Selain Kelas Derby, Sulut juga terus mendulang poin dari beberapa kategori lain, seperti Kelas 2 Tahun Pemula A/B, 2 Tahun THB INA, 3 Tahun Remaja, hingga 2 Tahun Pemula C/D.
Ketua PORDASI Sulawesi Utara, Adhi B. Supit, mengungkapkan bahwa kunci utama dari keberhasilan ini terletak pada soliditas seluruh anggota tim di lapangan.
”Satu yang jadi kunci sukses adalah kekompakan Sulawesi Utara. Walaupun kita berasal dari stable yang berbeda dan ada persaingan di dalamnya, kita tetap membentuk satu kebersamaan. Ini adalah Indonesia Derby dan Kejurnas, jadi kita perlu main sebagai tim,” ujar Adhi.
Kemenangan Sulut di kelas utama tidak lepas dari aksi memukau dua kuda mereka, Zilong Rimboka dan Monochrome. Berkompetisi sengit menundukkan rombongan 12 ekor kuda, Zilong Rimboka finis terdepan dengan catatan waktu 2 menit 27,31 detik, disusul Monochrome di posisi kedua dengan waktu 2 menit 27,59 detik.
Sementara itu, posisi ketiga diisi oleh Suntora Berjaya kuda kelahiran Sulut yang pada ajang ini mewakili kontingen DKI Jakarta.

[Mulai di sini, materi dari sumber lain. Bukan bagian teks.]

(** After a firing on a machine that is not transitioning, the machine
    agrees with the polled record, is not transitioning, keeps its device
    id, and the getters report the remote status: OPEN, CLOSED, or STOPPED
    with an obstruction for any other or missing status. *)
Lemma reconcile_establishes_agreement (d : Device) (w : @World time_value)
    (H : isTransitioning (fsm w) = false) :
  let w' := reconcile_firing getTime d w in
  spec_disagree (state (fsm w')) (DeviceStatus d) = false
  /\ isTransitioning (fsm w') = false
  /\ fsm_deviceId (fsm w') = fsm_deviceId (fsm w)
  /\ getCurrentDoorState (fsm w') = cds_of_status (DeviceStatus d)
  /\ getObstructionDetected (fsm w')
     = negb (status_is (DeviceStatus d) GarageDoorState_Open
             || status_is (DeviceStatus d) GarageDoorState_Closed).
Proof.
  pose proof (reconcile_firing_idle getTime d w H) as H1.
  simpl. rewrite H1.
  destruct (spec_disagree (state (fsm w)) (DeviceStatus d)) eqn:Hd.
  - simpl. unfold spec_reset_target, cds_of_status, getObstructionDetected,
      getCurrentDoorState, isTransitioning. simpl.
    destruct (status_is (DeviceStatus d) GarageDoorState_Open) eqn:Ho; simpl;
      [rewrite Ho; repeat split|].
    destruct (status_is (DeviceStatus d) GarageDoorState_Closed) eqn:Hc; simpl;
      rewrite ?Ho, ?Hc; repeat split.
  - simpl. split; [exact Hd|]. split; [exact H|]. split; [reflexivity|]. split.
    + unfold isTransitioning in H. unfold getCurrentDoorState, cds_of_status, isTransitioning.
      revert Hd. unfold spec_disagree.
      destruct (state (fsm w)); rewrite ?H;
        destruct (status_is (DeviceStatus d) GarageDoorState_Open) eqn:Ho;
        destruct (status_is (DeviceStatus d) GarageDoorState_Closed) eqn:Hc;
        simpl; intro Hd; try reflexivity; try discriminate Hd.
      exfalso. destruct (DeviceStatus d) as [z|]; [|discriminate Ho].
      simpl in Ho, Hc. apply Z.eqb_eq in Ho, Hc. rewrite Ho in Hc. discriminate Hc.
    + unfold getObstructionDetected. revert Hd. unfold spec_disagree.
      destruct (state (fsm w)); simpl;
        destruct (status_is (DeviceStatus d) GarageDoorState_Open) eqn:Ho;
        destruct (status_is (DeviceStatus d) GarageDoorState_Closed) eqn:Hc;
        simpl; intro Hd; try reflexivity; try discriminate Hd.
Qed.

End MoreAccessory.

Section MoreRequests.

Context {time_value : Type}.

(** When the [can] guard is false, a request issues no command and leaves
    the machine as it is: it writes OPENING / CLOSING, logs the warning and
    schedules the confirmation timer. *)
Lemma request_refused_by_guard
    (base : direction -> string -> js_value -> cmd_result) (value : js_value)
    (w : @World time_value)
    (Hcan : can (request_dir value) (fsm w) = false) :
  setTargetDoorState base value w =
  Resolved (mkWorld (fsm w) (moving_value (request_dir value))
              (timers w ++ [terminal_value (request_dir value)])
              (trace w ++ [EvSetCurrent (moving_value (request_dir value));
                           EvWarn (request_dir value)])
              (meta w)).
Proof.
  unfold setTargetDoorState, set_target_begin. simpl (fsm (set_current _ _)).
  rewrite Hcan. unfold schedule, emit, set_current. simpl.
  rewrite <- app_assoc. reflexivity.
Qed.

(** When the guard holds and the command succeeds, the request resolves
    with the machine transitioning in its previous state, CurrentDoorState at
    OPENING / CLOSING, one call to the client carrying the adapter's device
    metadata, and the confirmation timer scheduled. *)
Lemma request_command_succeeds
    (base : direction -> string -> js_value -> cmd_result) (value : js_value)
    (w : @World time_value)
    (Hcan : can (request_dir value) (fsm w) = true)
    (Hok : base (request_dir value) (fsm_deviceId (fsm w)) (meta w) = CmdOk) :
  setTargetDoorState base value w =
  Resolved (mkWorld (mkFSM (state (fsm w)) true (lastTransition (fsm w)) (fsm_deviceId (fsm w)))
              (moving_value (request_dir value))
              (timers w ++ [terminal_value (request_dir value)])
              (trace w ++ [EvSetCurrent (moving_value (request_dir value));
                           EvCommand (mkCall (request_dir value) (fsm_deviceId (fsm w)) (meta w))])
              (meta w)).
Proof.
  unfold setTargetDoorState, set_target_begin. simpl (fsm (set_current _ _)).
  rewrite Hcan. unfold fsm_command_issue, clientAdapter. simpl. rewrite Hok.
  unfold schedule, with_fsm, emit_calls, set_current. simpl.
  rewrite <- app_assoc. reflexivity.
Qed.

(** Every value other than the number [TargetDoorState.OPEN] (the number
    CLOSED, but also a string, a boolean or [undefined]) is handled as a
    request to close: the request first writes CLOSING, and any command it
    sends is a [close]. *)
Lemma non_open_value_closes
    (base : direction -> string -> js_value -> cmd_result) (value : js_value)
    (w : @World time_value)
    (Hv : value <> JNumber TargetDoorState_OPEN) :
  match setTargetDoorState base value w with
  | Resolved w' =>
      exists rest, trace w' = trace w ++ EvSetCurrent CDS_CLOSING :: rest
      /\ Forall (fun e => match e with EvCommand c => call_dir c = dir_close | _ => True end) rest
  | Rejected _ _ => False
  end.
Proof.
  assert (Hd : request_dir value = dir_close).
  { unfold request_dir, is_open_request. destruct value; try reflexivity.
    destruct (Z.eqb z TargetDoorState_OPEN) eqn:Hz; [|reflexivity].
    apply Z.eqb_eq in Hz. subst. contradiction. }
  unfold setTargetDoorState, set_target_begin. rewrite Hd.
  simpl (fsm (set_current _ _)).
  destruct (can dir_close (fsm w)).
  - unfold fsm_command_issue, clientAdapter. simpl.
    destruct (base dir_close (fsm_deviceId (fsm w)) (meta w)) as [|e]; simpl.
    + eexists. rewrite <- ?app_assoc. split; [reflexivity|].
      repeat constructor.
    + eexists. rewrite <- ?app_assoc. split; [reflexivity|].
      repeat constructor.
  - simpl. eexists. rewrite <- ?app_assoc. split; [reflexivity|]. repeat constructor.
Qed.

End MoreRequests.

Module PlatformFacts.
Import Platform.

(** Whether [discoverDevices] accepts a device: a garage, or a gate with
    [includeGate] on. *)
Definition accepted (includeG : bool) (device : Device) : bool :=
  isGarage device || (includeG && isGate device).

(** What the loop of [discoverDevices] does for one device. *)
Definition action_for (generate : string -> string) (cached : list string)
    (includeG : bool) (device : Device) (a : action) : Prop :=
  match a with
  | Skip d => d = device /\ accepted includeG device = false
  | Restore u d =>
      d = device /\ accepted includeG device = true
      /\ u = generate (DeviceId device) /\ In u cached
  | Register u c d =>
      d = device /\ accepted includeG device = true
      /\ u = generate (DeviceId device) /\ ~ In u cached /\ c = GARAGE_DOOR_OPENER
  | Unregister _ => False
  end.

Lemma existsb_eqb_In (u : string) (l : list string) :
  existsb (String.eqb u) l = true <-> In u l.
Proof.
  rewrite existsb_exists. split.
  - intros [x [Hx He]]. apply String.eqb_eq in He. subst. exact Hx.
  - intro H. exists u. split; [exact H|]. apply String.eqb_refl.
Qed.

Strategi teamwork yang diusung Sulut sangat terasa di lintasan pacu. Dua kuda perwakilan Sulut lainnya, Nara Eclipse dan Sunpower Nagari, bermain peran penting sejak putaran awal. Keduanya bertugas memimpin rombongan untuk menjaga tempo, sekaligus menutup ruang di sisi dalam lintasan agar kuda dari kontingen lain kesulitan untuk menyusup.
Nara Eclipse dan Sunpower Nagari menyelesaikan lomba di urutan ke-5 dan ke-7, mengapit kuda Aurora of Khalim asal Jawa Barat yang ditunggangi joki kawakan Jemmy Runtu.
Kemenangan di Kelas Derby ini memberikan porsi hadiah terbesar bagi Rimboka Stable dan Miranda Stable dari total Rp250 juta yang diperebutkan.
Hasil ini turut mengukir sejarah manis bagi Joki Falentino Sangian yang berhasil menambah koleksi gelar juara Indonesia Derby menjadi dua kali. Bagi sang pelatih, Rully Soleran, gelar ini terasa sangat spesial karena menjadi trofi Indonesia Derby pertamanya setelah menanti selama beberapa tahun.
Kemenangan ini sekaligus menjadi pelipur lara bagi komunitas pacuan kuda Sulawesi Utara, setelah pada musim 2025 lalu mereka harus mengubur mimpi akibat kuda andalan mereka Milord batal.
”Untuk kontingen, masyarakat, dan komunitas berkuda Sulawesi Utara, kami mengucapkan terima kasih kepada Bapak Gubernur atas dukungannya kepada PORDASI. Terutama untuk seluruh masyarakat Sulawesi Utara, terima kasih banyak atas doanya,” tutup Adhi.